Meewella | Critic

According to P

Tag: Sarah Silverman

QuickView: Maestro (2023)

“There are many things stopping me, but fear is not one of them.”

Felicia Montealegre

A musician is again the subject of Bradley Cooper’s second directorial outing, a biopic of Leonard Bernstein, the first American conductor to receive international acclaim. Although Cooper plays the titular maestro, it is Carey Mulligan who receives first billing for her powerful performance as his wife, Felicia Montealegre. Cooper uses the couple to explore the multifaceted nature of humans, the complexity of forging an identity from disparate parts, and and the strain that can place on a single partner. In his career, Bernstein refuses to be constrained, retaining his Jewish surname and embracing musical theatre composition in additional to more respected orchestral fare. Montealegre provides Bernstein with understanding and support to explore all of himself but begins to feel isolated by his lack of discretion in relationships with men. Like Oppenheimer, it now seems in vogue for biopics to eschew chronology, and Maestro jumps around repeatedly, using black and white and varied aspect ratios as the primary indicator to the audience. This structure leaves the film feeling fractured, without particularly aiding the underlying themes. Cooper again collaborates with Matthew Libatique (also Darren Aranofsky’s preferred cinematographer), who dazzles early on with his black and white composition like a face shrouded in shadow, only an eye glinting in the light. Cooper’s Bernstein is expressive under Kazu Hiro’s impressive prosthetics, and he embodies duality of the extroverted performance of the conductor (“I love people so much that it’s hard for me to be alone”) and the isolated creativity of the composer.

8/10

QuickView: Ralph Breaks the Internet (2018)

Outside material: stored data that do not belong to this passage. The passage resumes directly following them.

(** Three single-layer artifacts with weight vectors [1.0], [2.0], [3.0]. *)
Definition three_models : World Q :=
  world [("round1", Dir ["a.h5"; "b.h5"; "c.h5"]);
         ("round1/a.h5", File (SavedModel (layers [[1%Q]])));
         ("round1/b.h5", File (SavedModel (layers [[2%Q]])));
         ("round1/c.h5", File (SavedModel (layers [[3%Q]])));
         ("aggregated_models", Dir [])] endpoint_ok.

Definition endpoint_500 : string → json → post_outcome := λ _ _, Response 500.

(** The same round when the orchestrator answers 500 to every request. *)
Definition three_models_500 : World Q :=
  world [("round1", Dir ["a.h5"; "b.h5"; "c.h5"]);
         ("round1/a.h5", File (SavedModel (layers [[1%Q]])));
         ("round1/b.h5", File (SavedModel (layers [[2%Q]])));
         ("round1/c.h5", File (SavedModel (layers [[3%Q]])));
         ("aggregated_models", Dir [])] endpoint_500.

(** Two valid artifacts and one corrupt file. *)
Definition two_valid_one_corrupt : World Q :=
  world [("round2", Dir ["a.h5"; "b.h5"; "c.h5"]);
         ("round2/a.h5", File (SavedModel (layers [[1%Q]])));
         ("round2/b.h5", File (SavedModel (layers [[3%Q]])));
         ("round2/c.h5", File Corrupt);
         ("aggregated_models", Dir [])] endpoint_ok.

(** An artifact with one weight array and an artifact with two. *)
Definition mismatched_lengths : World Q :=
  world [("round3", Dir ["a.h5"; "b.h5"]);
         ("round3/a.h5", File (SavedModel (layers [[1%Q]])));
         ("round3/b.h5", File (SavedModel (layers [[3%Q]; [5%Q]])));
         ("aggregated_models", Dir [])] endpoint_ok.

(** A directory whose [.h5] entries are a corrupt file and a dangling
    entry. *)
Definition unreadable_models : World Q :=
  world [("round4", Dir ["x.h5"; "y.h5"; "notes.txt"]);
         ("round4/x.h5", File Corrupt);
         ("aggregated_models", Dir [])] endpoint_ok.

(** A listing with an entry, [gone.h5], that no longer resolves. *)
Definition one_missing : World Q :=
  world [("round5", Dir ["a.h5"; "gone.h5"; "b.h5"]);
         ("round5/a.h5", File (SavedModel (layers [[1%Q]])));
         ("round5/b.h5", File (SavedModel (layers [[3%Q]])));
         ("aggregated_models", Dir [])] endpoint_ok.

(** Two artifacts whose first weight arrays have the shapes (10,1) and
    (5,1). *)
Definition matrix (rows cols : nat) (x : Q) : ndarray Q :=
  {| shape := [rows; cols]; data := replicate (rows * cols) x |}.

Definition mismatched_shapes : World Q :=
  world [("round6", Dir ["a.h5"; "b.h5"]);
         ("round6/a.h5", File (SavedModel {| config := "sequential";
                                             weights := [matrix 10 1 1%Q] |}));
         ("round6/b.h5", File (SavedModel {| config := "sequential";
                                             weights := [matrix 5 1 3%Q] |}));
         ("aggregated_models", Dir [])] endpoint_ok.

(** The three artifacts when the output directory has been removed. *)
Definition no_output_directory : World Q :=
  world [("round1", Dir ["a.h5"; "b.h5"; "c.h5"]);
         ("round1/a.h5", File (SavedModel (layers [[1%Q]])));
         ("round1/b.h5", File (SavedModel (layers [[2%Q]])));
         ("round1/c.h5", File (SavedModel (layers [[3%Q]])))] endpoint_ok.

(** A directory without any [.h5] entry. *)
Definition no_models : World Q :=
  world [("round7", Dir ["notes.txt"; "model.H5"]);
         ("round7/notes.txt", File Corrupt);
         ("round7/model.H5", File (SavedModel (layers [[1%Q]])));
         ("aggregated_models", Dir [])] endpoint_ok.

End Scenario.

(** ** Vocabulary of the further properties *)

(** The world after some more log records. *)
Definition append_log {R} (l : list log_record) (w : World R) : World R :=
  {| fs := fs w; net := net w; abspath := abspath w; log := log w ++ l;
     outbox := outbox w; background_tasks := background_tasks w |}.

(** [logs_only c]: whether it returns or raises, [c] changes nothing but
    the log, to which it only appends. *)
Definition logs_only {R A} (c : M R A) : Prop :=
  ∀ w, ∃ l, (c w).2 = append_log l w.

(** The model [m] has the weight arrays of the template [m0], with the same
    shapes, and possibly more arrays after them. *)
Definition shapes_extend {R} (m0 m : Model R) : Prop :=
  slot_shapes m0 `prefix_of` slot_shapes m.

(** The addition of two items that may be missing. *)
Definition option_add {R} `{Scalar R} (a b : option R) : option R :=
  x ← a; y ← b; Some (sadd x y).

(** The file a round writes: [os.path.join(OUTPUT_DIR, output_filename)]. *)
Definition output_path (round_id : string) : string :=
  os_path_join OUTPUT_DIR ("global_model_" +:+ round_id +:+ ".h5").

(** The payloads of the callback. *)
Definition success_payload {R} (w : World R) (round_id : string) : json :=
  [("roundId", round_id); ("status", "success");
   ("aggregated_model_path", abspath w (output_path round_id))].

Definition error_payload (round_id message : string) : json :=
  [("roundId", round_id); ("status", "error"); ("message", message)].

(** The first record of a round's log. *)
Definition round_started {R} (round_id models_dir : string) (w : World R) : World R :=
  add_log (INFO, "[" +:+ round_id
                 +:+ "] Starting aggregation process for models in: "
                 +:+ models_dir) w.

(** Whether a string contains the path separator. *)
Fixpoint has_sep (s : string) : bool :=
  match s with
  | EmptyString => false
  | String c s' => Ascii.eqb c "/"%char || has_sep s'
  end.

(** ** The framework around the endpoint *)

(** FastAPI hands every request a [BackgroundTasks] object of its own and,
    once the endpoint has returned and the response is sent, runs the tasks
    added to it, in order; when the endpoint raises, no task is run. *)
Definition fresh_background_tasks {R} (w : World R) : World R :=
  {| fs := fs w; net := net w; abspath := abspath w; log := log w;
     outbox := outbox w; background_tasks := [] |}.

Fixpoint run_background_tasks {R} `{Scalar R} (ts : list task) : M R unit :=
  match ts with
  | [] => mret tt
  | t :: ts' =>
      run_aggregation_and_callback (task_round_id t) (task_models_dir t)
        (task_callback_url t);;
      run_background_tasks ts'
  end.

(** A [POST /aggregate] request served from the response to the end of its
    background tasks. *)
Definition serve_aggregate {R} `{Scalar R} (request : AggregationRequest)
    : World R → http_response * result unit * World R :=
  λ w, let w0 := fresh_background_tasks w in
       let '(response, w1) := post_aggregate request w0 in
       match (aggregate_endpoint request w0).1 with
       | Return _ =>
           let '(r, w2) := run_background_tasks (background_tasks w1) w1 in
           (response, r, w2)
       | Raise _ => (response, Return tt, w1)
       end.

(** * Properties *)

(** ** Running monadic code *)

Lemma run_bind {R A B} (c : M R A) (f : A → M R B) (w : World R) :
  (c ≫= f) w = match c w with
               | (Return a, w') => f a w'
               | (Raise e, w') => (Raise e, w')
               end.
Proof. reflexivity. Qed.

Lemma run_bind_return {R A B} (c : M R A) (f : A → M R B) w a w' :
  c w = (Return a, w') → (c ≫= f) w = f a w'.
Proof. intros Hc. rewrite run_bind, Hc. reflexivity. Qed.

Lemma run_bind_raise {R A B} (c : M R A) (f : A → M R B) w e w' :
  c w = (Raise e, w') → (c ≫= f) w = (Raise e, w').
Proof. intros Hc. rewrite run_bind, Hc. reflexivity. Qed.

(** Unfolds the primitives of the monad and of the modelled libraries, and
    nothing else (strings and loops stay as written). *)
Ltac munfold :=
  cbv beta iota delta
    [mbind M_bind mret M_ret raise get_world modify_world
     logging_info logging_warning logging_error
     os_path_exists os_path_isdir os_listdir load_model
     try_except try_except_request].

Tactic Notation "munfold" "in" hyp(Hyp) :=
  cbv beta iota delta
    [mbind M_bind mret M_ret raise get_world modify_world
     logging_info logging_warning logging_error
     os_path_exists os_path_isdir os_listdir load_model
     try_except try_except_request] in Hyp.

(** ** Frame properties: what a computation leaves untouched *)

Create HintDb frame.

Section Frame.
Context {R : Type} `{Scalar R} {B : Type} (π : World R → B).
Hypothesis π_log : ∀ r w, π (add_log r w) = π w.

Lemma preserves_ret {A} (a : A) : preserves π (mret a).
Proof. intros w. reflexivity. Qed.

Lemma preserves_raise {A} (e : exn) : preserves π (raise (A:=A) e).
Proof. intros w. reflexivity. Qed.

Lemma preserves_get_world : preserves π get_world.
Proof. intros w. reflexivity. Qed.

Lemma preserves_bind {A C} (c : M R A) (f : A → M R C) :
  preserves π c → (∀ a, preserves π (f a)) → preserves π (c ≫= f).
Proof.
  intros Hc Hf w. rewrite run_bind. specialize (Hc w).
  destruct (c w) as [[a|e] w1]; simpl in *; [|done].
  by rewrite Hf.
Qed.

Lemma preserves_try_except {A} (c : M R A) (h : exn → M R A) :
  preserves π c → (∀ e, preserves π (h e)) → preserves π (try_except c h).
Proof.
  intros Hc Hh w. unfold try_except. specialize (Hc w).
  destruct (c w) as [[a|e] w1]; simpl in *; [done|].
  by rewrite Hh.
Qed.

Lemma preserves_try_except_request {A} (c : M R A) (h : exn → M R A) :
  preserves π c → (∀ e, preserves π (h e)) → preserves π (try_except_request c h).
Proof.
  intros Hc Hh w. unfold try_except_request. specialize (Hc w).
  destruct (c w) as [[a|e] w1]; simpl in *; [done|].
  destruct (is_RequestException e); [by rewrite Hh|done].
Qed.

Lemma preserves_logging_info msg : preserves π (logging_info msg).
Proof. intros w. apply π_log. Qed.

Lemma preserves_logging_warning msg : preserves π (logging_warning msg).
Proof. intros w. apply π_log. Qed.

Lemma preserves_logging_error msg : preserves π (logging_error msg).
Proof. intros w. apply π_log. Qed.

Lemma preserves_os_path_exists path : preserves π (os_path_exists path).
Proof. intros w. reflexivity. Qed.

Lemma preserves_os_path_isdir path : preserves π (os_path_isdir path).
Proof. intros w. reflexivity. Qed.

Lemma preserves_os_listdir path : preserves π (os_listdir path).
Proof.
  intros w. unfold os_listdir. rewrite run_bind. simpl.
  by destruct (fs w !! path) as [[?|?]|].
Qed.

Lemma preserves_load_model path : preserves π (load_model path).
Proof.
  intros w. unfold load_model. rewrite run_bind. simpl.
  by destruct (fs w !! path) as [[?|[|?]]|].
Qed.

Lemma preserves_set_weights m ws : preserves π (set_weights m ws).
Proof. intros w. unfold set_weights. by repeat case_bool_decide. Qed.

Lemma preserves_np_array t : preserves π (np_array t).
Proof. intros w. unfold np_array. by case_bool_decide. Qed.

Hint Resolve preserves_ret preserves_raise preserves_get_world
  preserves_logging_info preserves_logging_warning preserves_logging_error
  preserves_os_path_exists preserves_os_path_isdir preserves_os_listdir
  preserves_load_model preserves_set_weights preserves_np_array : frame.

Lemma preserves_load_all_weights paths acc :
  preserves π (load_all_weights paths acc).
Proof.
  revert acc. induction paths as [|p paths IH]; intros acc; simpl.
  { auto with frame. }
  apply preserves_bind; [auto with frame|]. intros [|].
  - apply preserves_bind; [auto with frame|]. intros m.
    apply preserves_bind; auto with frame.
  - apply preserves_bind; auto with frame.
Qed.

Lemma preserves_average_layers tuples acc :
  preserves π (average_layers tuples acc).
Proof.
  revert acc. induction tuples as [|t tuples IH]; intros acc; simpl.
  { auto with frame. }
  apply preserves_bind; auto with frame.
Qed.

Ralph Breaks the Internet poster

“Great, but can you make it a little more challenging this time?”

Vanellope

The problem with a sequel to a movie in which the main characters had substantial character arcs is that there is often nowhere left to go. At the end of the previous film, Ralph and Vanellope had both made peace with their roles in their respective game worlds. This time round, Ralph seeks only to maintain the status quo while Vanellope wants to explore the wider world of the Internet. The result is a story about friends growing apart and how friendships can still be maintained through tumultuous changes if people are honest and supportive of one another’s feelings. For children who have grown a few years since the first movie, this may be a useful message. Parents, however, are likely to find considerably less nostalgic humour in the film’s visual representation of the Internet than in Wreck-It Ralph‘s take on the heyday of arcade games. The strongest scenes still occur when John C. Reilly and Sarah Silverman are able to bounce off one another (unusually they recorded their lines together) but their effectiveness is constrained as Ralph and Vanellope spend large portions of the sequel apart.

7/10

QuickView: Popstar: Never Stop Never Stopping (2016)

“We’d like to get to the point where Connor is everywhere, like oxygen or gravity or clinical depression.”

Paula

Lonely Island’s take on the music mockumentary is really just a thin plot to string together the band’s signature style of lyrically ridiculous pop, and the songs are undoubtedly the highlights of the film. The scenes in between rely largely on the big names who agreed to provide cameos or talking heads, but the wow factor declines as the movie drags on. Spinal Tap remains the pinnacle of this style of filmmaking because what happens off-stage is so well-observed. Here, the by-the-numbers rise and fall, with band members falling out and reconciling, cannot quite sustain an entire movie. As with most pop stars: the key to enjoyment is just listening to the music and ignoring the rest of their antics.

6/10

"A film is a petrified fountain of thought."